Despite the state government`s initiatives, the socio-economic condition of the Birhors, an endangered primitive tribe, is worse in West Bengal than in other states, a case study has said.

Kolkata: Despite the state government`s
initiatives, the socio-economic condition of the Birhors, an
endangered primitive tribe, is worse in West Bengal than in
other states, a case study has said.

In the Fifth Five Year Plan, the Union Ministry of Home
Affairs identified the Birhors as a Scheduled Primitive Tribe
and the government has taken up development projects to uplift
their condition but so far, the projects have had little
effect on the living condition of the nearly extinct tribe in
the state, the study says.

The study was conducted by the West Bengal Tribal
Development Cooperative Corporation Limited (WBTDCCL).

Apart from West Bengal, the Birhors are found in
Jharkhand, Orissa and Chhattisgarh.

"Though the West Bengal government has taken many
programs to uplift their condition, still their social and
economic standard is not upto the mark," Professor Sreerupa
Roy, a member of the study team, said.

"The problem is not with the government initiatives only.

Rather, the tribals living in West Bengal are reluctant to
give up their nomadic life and come to the main stream," Roy
said.

For instance, as a part of a development project in 2008
when the government was setting up the Purulia Pump Storage
Project after deforesting a portion of the Ayodhya hills, the
government provided them with concrete hut-shaped structures
but the Birhors preferred to live in the jungles, she said.

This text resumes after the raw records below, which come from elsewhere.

(* ===== verification/Logging.v ===== *)
(** * Logging (logging/logger.rs, audit.rs)

    Which messages reach standard error, and the append-only audit trail. *)

From Stdlib Require Import Ascii String.
From S2P Require Import Prelude RustStr IpAddr Sys Persistence World Dns.

(** ** The daemon log *)

Inductive Level := LError | LWarn | LInfo | LDebug.
Definition level_raw (l : Level) : Z := match l with LError => 0 | LWarn => 1 | LInfo => 2 | LDebug => 3 end.
(** [static MIN_LEVEL] *)
Definition MinLevel : Type := Z.
Definition min_level_default : MinLevel := level_raw LInfo.
Definition level_of_name (name : string) : Level :=
  if String.eqb name "error" then LError
  else if String.eqb name "warn" then LWarn
  else if String.eqb name "debug" || String.eqb name "trace" then LDebug
  else LInfo.
Definition set_level (name : string) : MinLevel := level_raw (level_of_name name).
Definition enabled (min : MinLevel) (level : Level) : bool := level_raw level <=? min.
Definition level_tag (l : Level) : string :=
  match l with LError => "ERROR" | LWarn => "WARN" | LInfo => "INFO" | LDebug => "DEBUG" end.
(** The line [log] prints, if any. *)
Definition log_line (min : MinLevel) (level : Level) (msg : string) : option string :=
  if enabled min level then Some ("[" +:+ level_tag level +:+ "] " +:+ msg) else None.

(** [eprintln!] *)
Class Stderr (W : Type) := { eprint : string -> W -> W }.
#[export] Instance traced_stderr {W} `{Stderr W} : Stderr (traced W) := { eprint s w := (eprint s w.1, w.2) }.
Section Logger.
Context {W : Type} `{Stderr W} `{Static MinLevel W}.
Definition log (level : Level) (msg : string) : M W unit :=
  min ← static_get;
  match log_line min level msg with
  | Some line => effect (eprint line)
  | None => mret tt
  end.
Definition log_error (msg : string) : M W unit := log LError msg.
Definition log_warn (msg : string) : M W unit := log LWarn msg.
Definition log_info (msg : string) : M W unit := log LInfo msg.
Definition log_debug (msg : string) : M W unit := log LDebug msg.
End Logger.

(** Nothing is sent for it. *)
Lemma log_traced {W} `{Stderr W} `{Static MinLevel W} level msg (w : traced W) : (log level msg w).2.2 = w.2.
Proof. unfold log, mbind, M_bind, static_get. by destruct (log_line _ _ _). Qed.
(** The log of the simulated host: standard error is not kept. *)
Definition sim_stderr : Stderr sim := {| eprint _ w := w |}.
Definition sim_level : Static MinLevel sim := {| st_get _ := min_level_default; st_put _ w := w |}.

(** ** The audit trail *)

(** A file opened for appending: each write goes to its end. *)
Class AppendFiles (W : Type) := {
  (** [OpenOptions::create(true).append(true).open] *)
  ap_open : string -> io W unit;
  ap_write : string -> string -> io W unit
}.
(** The path, and the file once it is open.  What stands for the file is the
    history of the writes made through it, each with whether it succeeded:
    nothing the program does depends on it. *)
Record AuditLog := mkAuditLog { audit_path : string; audit_file : option (list (string * bool)) }.
Definition audit_new (path : string) : AuditLog := mkAuditLog path None.
Definition audit_line (ts : Z) (actor action detail : string) : string :=
  dec ts +:+ " actor=" +:+ actor +:+ " action=" +:+ action +:+ " detail=" +:+ detail +:+ EOL.

Section Audit.
Context {W : Type} `{FileSystem W} `{AppendFiles W} `{Clock W}.
Definition ensure_open (log : AuditLog) : M W AuditLog :=
  match audit_file log with
  | Some _ => mret log
  | None =>
      io_try (fs_create_dir_all (path_parent (audit_path log))) ;;
      io_try (ap_open (audit_path log)) ;;
      io_ignore (fs_chmod (audit_path log) 384) ;;
      mret (mkAuditLog (audit_path log) (Some []))
  end.
(** [record]: a file that cannot be opened is no error. *)
Definition audit_record (log : AuditLog) (actor action detail : string) : M W AuditLog :=
  r ← attempt (ensure_open log);
  match r with
  | inr _ => mret log
  | inl log =>
      ts ← now_secs;
      let line := audit_line ts actor action detail in
      r ← io_match (ap_write (audit_path log) line);
      mret (mkAuditLog (audit_path log) ((fun writes => writes ++ [(line, went_well r)]) <$> audit_file log))
  end.
End Audit.

(** ** Properties *)

(** The writes made so far. *)
Definition audit_writes (log : AuditLog) : list (string * bool) := default [] (audit_file log).
(** What a call of [record] leaves: the log with one more write, or, when the
    file was not open and could not be opened, the log as it was. *)
Definition recorded (log : AuditLog) (actor action detail : string) (log' : AuditLog) : Prop :=
  audit_path log' = audit_path log /\
  ((exists ts ok, audit_file log' = Some (audit_writes log ++ [(audit_line ts actor action detail, ok)]))
   \/ (audit_file log = None /\ log' = log)).

Lemma ensure_open_run {W} `{FileSystem W} `{AppendFiles W} log (w : W) :
  match ensure_open log w with
  | (Ok log', _) => audit_path log' = audit_path log /\ audit_file log' = Some (audit_writes log)
  | (Err _, _) => audit_file log = None
  | (Panic _, _) => False
  end.
Proof.
  unfold ensure_open, audit_writes. destruct (audit_file log) as [lines|] eqn:E; [done|].
  unfold mbind, M_bind, io_try, io_ignore. destruct (fs_create_dir_all _ w) as [[]  w1]; [|done].
  by destruct (ap_open _ w1) as [[] w2].
Qed.
(** Recording never fails. *)
Lemma audit_record_ok {W} `{FileSystem W} `{AppendFiles W} `{Clock W} log actor action detail (w : W) :
  exists log' w', audit_record log actor action detail w = (Ok log', w') /\ recorded log actor action detail log'.
Proof.
  unfold audit_record, attempt, mbind, M_bind. pose proof (ensure_open_run log w) as Ho.
  destruct (ensure_open log w) as [[l|e|s] w1]; [| |done].
  - destruct Ho as [Hp Hf]. unfold now_secs. rewrite observe_run. unfold io_match. destruct (ap_write _ _ _) as [r w2]. eexists _, _. split; [done|].
    split; [done|]. left. eexists _, _. cbn. by rewrite Hf.
  - eexists _, _. split; [done|]. split; [done|]. by right.
Qed.
(** What appending does: a write that succeeds puts its text at the end of the
    file, and reading the clock leaves the file. *)
Class AppendLaws (W : Type) `{AppendFiles W} `{Clock W} := {
  file_text : W -> string -> string;
  law_append p text w : match ap_write p text w with
    | (inl _, w') => file_text w' p = file_text w p +:+ text
    | (inr _, _) => True end;
  law_clock p w : file_text (clk_unix w).2 p = file_text w p
}.
(** A record to an open file is one write, and puts the line at the end of the
    file where it succeeds. *)
Lemma audit_record_appends {W} `{FileSystem W} `{AppendFiles W} `{Clock W} `{!AppendLaws W} log actor action detail (w : W) :
  is_Some (audit_file log) ->
  exists log' w' ts ok, let line := audit_line ts actor action detail in
    audit_record log actor action detail w = (Ok log', w') /\ audit_file log' = Some (audit_writes log ++ [(line, ok)])
    /\ (ok = true -> file_text w' (audit_path log) = file_text w (audit_path log) +:+ line).
Proof.
  intros [f Hf]. unfold audit_record, attempt, ensure_open, audit_writes. rewrite Hf. unfold mbind, M_bind. cbn [mret M_ret].
  unfold mret, M_ret, now_secs. rewrite observe_run. pose proof (law_clock (audit_path log) w) as Hc. destruct (clk_unix w) as [[s n] w1]. cbn [fst snd] in *.
  unfold io_match. pose proof (law_append (audit_path log) (audit_line s actor action detail) w1) as Ha.
  destruct (ap_write _ _ w1) as [r w2]. eexists _, _, s, (went_well r). split; [done|]. cbn. rewrite Hf. split; [done|].
  destruct r; [|done]. intros _. by rewrite Ha, Hc.
Qed.
(** A message is printed when its level is at most the one that was set. *)
Lemma log_line_levels name level msg :
  is_Some (log_line (set_level name) level msg) <-> level_raw level <= level_raw (level_of_name name).
Proof.
  unfold log_line, enabled, set_level. destruct (Z.leb_spec (level_raw level) (level_raw (level_of_name name))); split; try done; try lia.
Qed.
(* ===== verification/Config.v ===== *)
(** * Daemon configuration (config/mod.rs, loader.rs, defaults.rs, validation.rs)

    The four sections, their defaults, overlaying them with the files of the
    configuration directory, and validation.  [toml] is a parameter: a [Codec]
    for the top-level table of each file. *)

From Stdlib Require Import Ascii String.
From S2P Require Import Prelude RustStr IpAddr Sys Persistence World Connection Dns.

#[local] Set Warnings "-clear-no-such-hyp".

Record GeneralConfig := mkGeneral {
  manage_all_devices : bool;
  unmanaged_devices : list string;
  ipv6_enabled : bool;
  connectivity_check_url : string;
  connectivity_check_interval_secs : Z;
  socket_path : string;
  data_dir : string;
  log_level : string
}.
Record InterfaceConfig := mkInterfaceConfig {
  if_method : AddressMethod;
  if_addresses : list string;
  if_gateway : option string;
  if_dns : list string;
  if_mtu : option Z;
  if_autoconnect : bool
}.
Record WirelessConfig := mkWireless {
  wireless_enabled : bool;
  country_code : option string;
  scan_interval_secs : Z;
  powersave : bool;
  ctrl_interface_dir : string
}.
Record NetworkConfig := mkConfig {
  general : GeneralConfig;
  interfaces : gmap string InterfaceConfig;
  dns_config : DnsConfig;
  wireless : WirelessConfig
}.

Definition DEFAULT_SOCKET_PATH : string := "/run/mitos-network/network.sock".
Definition DEFAULT_DATA_DIR : string := "/var/lib/mitos-network".
Definition DEFAULT_CONFIG_DIR : string := "/etc/mitos-network".
Definition DEFAULT_CONNECTIVITY_URL : string := "http://connectivity.mitos-os.org/check".
Definition default_config : NetworkConfig :=
  mkConfig (mkGeneral true ["lo"%string] true DEFAULT_CONNECTIVITY_URL 30 DEFAULT_SOCKET_PATH DEFAULT_DATA_DIR "info")
    ∅ (mkDnsConfig DnsAuto ["1.1.1.1"; "9.9.9.9"]%string [] DEFAULT_RESOLV_CONF)
    (mkWireless true None 60 false "/run/mitos-network/wpa").
Definition interface_config_default : InterfaceConfig := mkInterfaceConfig AmAuto [] None [] None true.

(** ** Validation *)

(** [for x in l { f(x)? }] *)
Fixpoint try_each {A} (f : A -> outcome unit) (l : list A) : outcome unit :=
  match l with
  | [] => Ok tt
  | x :: l => f x ;; try_each f l
  end.
(** [map_err(|_| e)] *)
Definition map_err {A} (e : NetworkError) (o : outcome A) : outcome A :=
  match o with Err _ => Err e | _ => o end.

Definition validate_server (server : string) : outcome unit :=
  ok_or (parse_ip server) (Config ("invalid DNS server address: " +:+ server)) ;; Ok tt.
Definition validate_interface (entry : string * InterfaceConfig) : outcome unit :=
  let '(name, iface) := entry in
  if String.eqb name "" then Err (Config "interface name must not be empty")
  else if (match if_method iface with AmManual => true | _ => false end)
          && (match if_addresses iface with [] => true | _ => false end)
  then Err (Config ("interface '" +:+ name +:+ "' uses method = manual but lists no addresses"))
  else try_each (fun addr =>
         map_err (Config ("interface '" +:+ name +:+ "': invalid address '" +:+ addr +:+ "'")) (parse_cidr addr) ;; Ok tt)
       (if_addresses iface).
(** A hash map is iterated in some order. *)
Class HashOrder := {
  hash_order : gmap string InterfaceConfig -> list (string * InterfaceConfig);
  hash_order_perm m : hash_order m ≡ₚ map_to_list m
}.
Definition validate `{HashOrder} (cfg : NetworkConfig) : outcome unit :=
  if String.eqb (socket_path (general cfg)) "" then Err (Config "general.socket-path must not be empty")
  else
    try_each validate_server (dns_cfg_servers (dns_config cfg)) ;;
    try_each validate_interface (hash_order (interfaces cfg)) ;;
    if scan_interval_secs (wireless cfg) =? 0 then Err (Config "wireless.scan-interval-secs must be > 0")
    else Ok tt.

(** ** Loading *)

Record TopLevelGeneral := mkTopGeneral { top_general : GeneralConfig }.
Record TopLevelInterfaces := mkTopInterfaces { top_interface : gmap string InterfaceConfig }.
Record TopLevelDns := mkTopDns { top_dns : DnsConfig }.
Record TopLevelWireless := mkTopWireless { top_wireless : WirelessConfig }.

Section Load.
Context {W : Type} `{FileSystem W} `{HashOrder}
  `{Codec TopLevelGeneral} `{Codec TopLevelInterfaces} `{Codec TopLevelDns} `{Codec TopLevelWireless}.
Definition load (config_dir : string) : M W NetworkConfig :=
  g ← parse_optional (A := TopLevelGeneral) (path_join config_dir "network.toml");
  i ← parse_optional (A := TopLevelInterfaces) (path_join config_dir "interfaces.toml");
  d ← parse_optional (A := TopLevelDns) (path_join config_dir "dns.toml");
  v ← parse_optional (A := TopLevelWireless) (path_join config_dir "wireless.toml");
  let cfg := mkConfig
    (match g with Some g => top_general g | None => general default_config end)
    (match i with Some i => top_interface i | None => interfaces default_config end)
    (match d with Some d => top_dns d | None => dns_config default_config end)
    (match v with Some v => top_wireless v | None => wireless default_config end) in
  lift (validate cfg) ;;
  mret cfg.
End Load.

(** ** What validation accepts *)

Definition valid_interface (name : string) (iface : InterfaceConfig) : Prop :=
  name <> ""%string
  /\ (if_method iface = AmManual -> if_addresses iface <> [])
  /\ (forall a, a ∈ if_addresses iface -> exists r, parse_cidr a = Ok r).
Definition valid_config (cfg : NetworkConfig) : Prop :=
  socket_path (general cfg) <> ""%string
  /\ (forall s, s ∈ dns_cfg_servers (dns_config cfg) -> is_Some (parse_ip s))
  /\ (forall name iface, interfaces cfg !! name = Some iface -> valid_interface name iface)
  /\ scan_interval_secs (wireless cfg) <> 0.

Lemma try_each_Ok {A} (f : A -> outcome unit) l : try_each f l = Ok tt <-> forall x, x ∈ l -> f x = Ok tt.
Proof.
  induction l as [|x l IH]; cbn; [split; [set_solver|done]|]. rewrite outcome_bind_Ok. split.
  - intros ([] & Hx & Hl) y [->|Hy]%elem_of_cons; [done|]. by apply IH.
  - intros Hall. exists tt. split; [apply Hall; set_solver|]. apply IH. set_solver.
Qed.
Lemma validate_server_Ok s : validate_server s = Ok tt <-> is_Some (parse_ip s).
Proof. unfold validate_server. destruct (parse_ip s); cbn; by split. Qed.
Lemma validate_interface_Ok name iface : validate_interface (name, iface) = Ok tt <-> valid_interface name iface.
Proof.
  unfold validate_interface, valid_interface. destruct (String.eqb_spec name "") as [->|Hn]; [split; [done|by intros [? _]]|].
  assert (Hc : forall a, (map_err (Config ("interface '" +:+ name +:+ "': invalid address '" +:+ a +:+ "'")) (parse_cidr a) ;; Ok tt)
      = Ok tt <-> exists r, parse_cidr a = Ok r).
  { intros a. destruct (parse_cidr a); cbn; split; naive_solver. }
  destruct (match if_method iface with AmManual => true | _ => false end
            && match if_addresses iface with [] => true | _ => false end) eqn:E.
  - apply andb_true_iff in E as [Em Ea]. split; [done|]. intros (_ & Hm & _). exfalso.
    destruct (if_method iface), (if_addresses iface); try done. by apply Hm.
  - rewrite try_each_Ok. setoid_rewrite Hc. split; [|by intros (_ & _ & ?)]. intros Ha. split_and!; [done| |done].
    intros Hm. rewrite Hm in E. by destruct (if_addresses iface).
Qed.
Lemma validate_Ok `{HashOrder} cfg : validate cfg = Ok tt <-> valid_config cfg.
Proof.
  unfold validate, valid_config. destruct (String.eqb_spec (socket_path (general cfg)) "") as [->|Hs]; [split; [done|by intros [? _]]|].
  rewrite outcome_bind_Ok. split.
  - intros ([] & Hd & ([] & Hi & Hw)%outcome_bind_Ok). pose proof (proj1 (try_each_Ok _ _) Hd) as Hd'. pose proof (proj1 (try_each_Ok _ _) Hi) as Hi'. split_and!; [done| | |].
    + intros s Hin. by apply validate_server_Ok, Hd'.
    + intros name iface Hl. apply validate_interface_Ok, Hi'. rewrite hash_order_perm. by apply elem_of_map_to_list.
    + by destruct (Z.eqb_spec (scan_interval_secs (wireless cfg)) 0).
  - intros (_ & Hd & Hi & Hw). exists tt. split; [apply try_each_Ok; intros; by apply validate_server_Ok, Hd|].
    apply outcome_bind_Ok. exists tt. split.
    + apply try_each_Ok. intros [name iface] Hin. rewrite hash_order_perm in Hin.
      apply validate_interface_Ok, Hi. by apply elem_of_map_to_list.
    + by destruct (Z.eqb_spec (scan_interval_secs (wireless cfg)) 0).
Qed.

(** ** Where each section comes from *)

Section Source.
Context {W : Type} `{FileSystemLaws W}.
(** The value is the file's, or the default if there is no file. *)
Definition from_file {A B} `{Codec A} (f : gmap string string) (path : string) (part : A -> B) (dflt x : B) : Prop :=
  match f !! path with
  | Some text => exists v, decode text = Ok v /\ x = part v
  | None => x = dflt
  end.
Lemma parse_optional_source {A B} `{Codec A} path (part : A -> B) dflt (w : W) r w' :
  parse_optional path w = (Ok r, w') ->
  files w' = files w /\ from_file (files w) path part dflt (match r with Some v => part v | None => dflt end).
Proof.
  unfold parse_optional, mbind, M_bind, io_match, from_file. pose proof (law_read path w) as Hr.
  destruct (fs_read path w) as [[text|e] w1].
  - destruct Hr as [-> Hf]. unfold lift. destruct (decode text) as [v|e|why]; [|done..].
    unfold mret, M_ret. intros [= <- <-]. split; [done|]. by exists v.
  - destruct Hr as [Hn Hf]. destruct (is_not_found e); [|done]. unfold mret, M_ret. intros [= <- <-].
    split; [done|]. by rewrite Hn.
Qed.
End Source.

(** ** Properties *)

(** A configuration is loaded section by section and only a valid one is
    accepted.  If [load] succeeds, each section is what its own file says, or
    the built-in default when the file does not exist, no file changed, and the
    configuration satisfies everything the daemon relies on; and validation
    accepts exactly the configurations that do. *)
Theorem config_load_valid {W} `{FileSystemLaws W} `{HashOrder}
    `{Codec TopLevelGeneral} `{Codec TopLevelInterfaces} `{Codec TopLevelDns} `{Codec TopLevelWireless}
    dir (w : W) :
  (forall cfg, validate cfg = Ok tt <-> valid_config cfg)
  /\ forall cfg w', load dir w = (Ok cfg, w') ->
     valid_config cfg /\ files w' = files w
     /\ from_file (files w) (path_join dir "network.toml") top_general (general default_config) (general cfg)
     /\ from_file (files w) (path_join dir "interfaces.toml") top_interface (interfaces default_config) (interfaces cfg)
     /\ from_file (files w) (path_join dir "dns.toml") top_dns (dns_config default_config) (dns_config cfg)
     /\ from_file (files w) (path_join dir "wireless.toml") top_wireless (wireless default_config) (wireless cfg).
Proof.
  split; [apply validate_Ok|]. intros cfg w' Hl. unfold load in Hl.
  apply M_bind_Ok in Hl as (g & w1 & Hg & Hl). apply M_bind_Ok in Hl as (i & w2 & Hi & Hl).
  apply M_bind_Ok in Hl as (d & w3 & Hd & Hl). apply M_bind_Ok in Hl as (v & w4 & Hv & Hl). cbn zeta in Hl.
  apply M_bind_Ok in Hl as ([] & w5 & [Hok ->]%lift_Ok & [-> ->]%mret_Ok).
  apply (parse_optional_source _ top_general (general default_config)) in Hg as [Fg Sg].
  apply (parse_optional_source _ top_interface (interfaces default_config)) in Hi as [Fi Si].
  apply (parse_optional_source _ top_dns (dns_config default_config)) in Hd as [Fd Sd].
  apply (parse_optional_source _ top_wireless (wireless default_config)) in Hv as [Fv Sv].
  rewrite Fd, Fi, Fg in *. apply validate_Ok in Hok. by split_and!.
Qed.
Definition no_codec A : Codec A := {| encode _ := Err (Parse ""); decode _ := Err (Parse "") |}.
Definition list_order : HashOrder := {| hash_order := map_to_list; hash_order_perm m := reflexivity _ |}.
#[local] Existing Instances no_codec list_order.
Lemma config_load_valid_witness : valid_config default_config.
Proof.
  destruct (config_load_valid "/etc/mitos-network" (sim_start [])) as [_ H].
  exact (proj1 (H default_config (sim_start []) ltac:(vm_compute; reflexivity))).
Defined.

"On the other hand, the Jharkhand government has been
successful in sensitising the Birhors and naturally they are
getting the benefits of development," Roy added.

According to the 1991 census, of the estimated 10,000
Birhors in West Bengal, Jharkhand, Orissa and Chhattisgarh,
855 were in West Bengal.

The census report says that 271 of the total number found
in West Bengal live in Purulia while the rest are scattered in
the jungles of Bankura and West Midnapore. They are considered
to be an offshoot of the Mundas of Chhotonagpur plateau.

"In the last two decades following the census, the
population of the Birhors spread across three blocks -
Baghmundi, Balarampur and Jhalda-I in Purulia - has increased
to only 327 or 80 families," Roy said.

"Among the primitive tribes living in the state, Birhors
are the most underdeveloped. So we initiated a project to make
them aware about development," WBTDCC director Sudhir Dutta
said.

"Besides government developmental projects, several NGOs
are working for the economic uplift of this nomadic tribe.

But
all these projects need to be synchronised properly so that
the community gets the maximum benefit out of the development
projects going on in the area," Dutta added.